Shakshuka is commonly made with harissa, which is a red pepper sauce that is used extensively in Tunisian cuisine both as a condiment and ingredient. The following shakshuka recipe doesn’t call for harissa, which may be difficult to obtain depending on where you live, but you can make it yourself with the recipe I’ve included at the end and put its versatility to the test.
(Serves 4 to 6)
¼ cup olive oil
5 Anaheim chiles or 3 jalapeños, stemmed, seeded, and finely chopped1
1 small yellow onion, chopped
5 cloves garlic, crushed then sliced
1 teaspoon ground cumin2
1 tablespoon paprika3
1 28-ounce can whole peeled tomatoes, undrained
Salt, to taste
½ cup feta cheese, crumbled (optional)
1 tablespoon chopped flat-leaf parsley (optional)
Warm pitas, for serving
Heat oil in a 12-inch skillet over medium-high heat. Add chiles and onions and cook, stirring occasionally, until soft and golden brown, about 6 minutes. Add garlic, cumin, and paprika, and cook, stirring frequently, until garlic is soft, about 2 more minutes.
Put tomatoes and their liquid into a medium bowl and crush with your hands. Add crushed tomatoes and their liquid to skillet along with 1/2 cup water, reduce heat to medium, and simmer, stirring occasionally, until thickened slightly, about 15 minutes. Season sauce with salt.
Crack eggs over sauce so that eggs are evenly distributed across sauce’s surface. Cover skillet and cook until yolks are just set, about 5 minutes. Using a spoon, baste the whites of the eggs with tomato mixture, being careful not to disturb the yolk. Sprinkle shakshuka with feta and parsley and serve with pitas.
(Yields 1 small jar; 3/4 cup)
1 red pepper
½ tsp coriander seeds
½ tsp cumin seeds
½ tsp caraway seeds
1 ½ tbsp olive oil
1 small red onion, coarsely chopped
3 cloves garlic, coarsely chopped
3 hot red chiles, seeded and coarsely chopped
1 ½ tsp tomato paste
2 tbsp freshly squeezed lemon juice
½ tsp salt
Place the peppers under a very hot broiler, turning occasionally for about 25 minutes, until blackened on the outside and completely soft. Transfer to bowl, cover with plastic wrap, and allow to cool. Peel the pepper and discard its skin and seeds.
Place a dry frying pan over low heat and lightly toast the coriander, cumin, and caraway seeds for 2 minutes. Remove them to a mortar and use a pestle to grind to a powder.

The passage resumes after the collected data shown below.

(* ===== verification/World.v ===== *)
(** The shared store of the proxy: messages, connections, pools, the free
    lists, the timeout tree and the counters, with the environment that
    answers the system calls.

    Messages and connections are reached through pointers (optional
    addresses).  A message that was put back on its free list is not in the
    store any more, so that using it is a fault, as is following NULL; a
    connection stays in the store, as the event loop may still look at one
    that was closed.  A queue linked through the fields of its elements is
    the list of their addresses. *)

From stdpp Require Import gmap.
From S2P Require Import Prelude CArray Mbuf Message Parser RedisReq RedisRsp Memcache Pool State Rbtree.

(** ** Messages *)

(** msg->parser and msg->state. *)
Inductive fsm :=
| NoParser
| RedisReqFsm (s : RedisReq.req_state)
| RedisRspFsm (s : RedisRsp.Rsp.rsp_state)
| McReqFsm (s : Memcache.McReq.mcreq_state)
| McRspFsm (s : Memcache.McRsp.mcrsp_state).

(** The handlers fragment, reply, add_auth, failure, pre_coalesce and
    post_coalesce come in two sets. *)
Inductive proto := Redis | Memcache.

Record times := mk_times {
  t_recv_client : Z;
  t_send_server : Z;
  t_recv_server : Z;
  t_send_client : Z
}.

Record msg := mk_msg {
  m_id : Z;
  m_peer : pointer;                   (* message peer *)
  m_owner : pointer;                  (* connection *)
  m_mhdr : list mbuf;
  m_mlen : Z;
  m_start_ts : Z;
  m_fsm : fsm;                        (* parser and its state *)
  m_pos : option Z;                   (* offset in the last mbuf *)
  m_result : parse_result;
  m_proto : option proto;             (* the protocol handlers, NULL or set *)
  m_regs : regs;                      (* type, keys, narg, ..., quit, noreply, noforward *)
  m_frag_owner : pointer;
  m_nfrag : Z;
  m_nfrag_done : Z;
  m_frag_id : Z;
  m_frag_seq : option (list pointer); (* the block, NULL or allocated *)
  m_err : Z;
  m_error : bool;
  m_ferror : bool;
  m_request : bool;
  m_done : bool;
  m_fdone : bool;
  m_swallow : bool;
  m_redis : bool;
  m_times : times
}.

Definition t_set_recv_client v (x : times) : times := mk_times v (t_send_server x) (t_recv_server x)
  (t_send_client x).
Definition t_set_send_server v (x : times) : times := mk_times (t_recv_client x) v (t_recv_server x)
  (t_send_client x).
Definition t_set_recv_server v (x : times) : times := mk_times (t_recv_client x) (t_send_server x) v
  (t_send_client x).
Definition t_set_send_client v (x : times) : times := mk_times (t_recv_client x) (t_send_server x)
  (t_recv_server x) v.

Heat the olive oil in a frying pan over medium heat, and fry the onion, garlic, and chiles for 10 to 12 minutes, until a dark smoky colour and almost caramelized.
Now use a blender or food processor to blitz together all the paste ingredients until smooth, adding a little more oil if needed.
1Be very careful whenever handling hot peppers. Make sure to thoroughly wash your hands afterwards, and even then, you might not want to touch your face or eyes afterwards. Professional cooks usually use gloves when handling them.
2Cumin is a spice that’s common throughout the Middle East and India. It’s a source of magnesium, aids in digestion, and may even help prevent diabetes.
3Paprika (which simply means “pepper” in Hungarian) is a very popular spice that’s common in Spanish and Hungarian tradition. It’s extremely high in vitamin C and capsaicin, which gives that spicy taste to peppers. Capsaicin is a powerful anti-inflammatory, which helps ease arthritis and joint pain, and also improves blood circulation and aids digestion.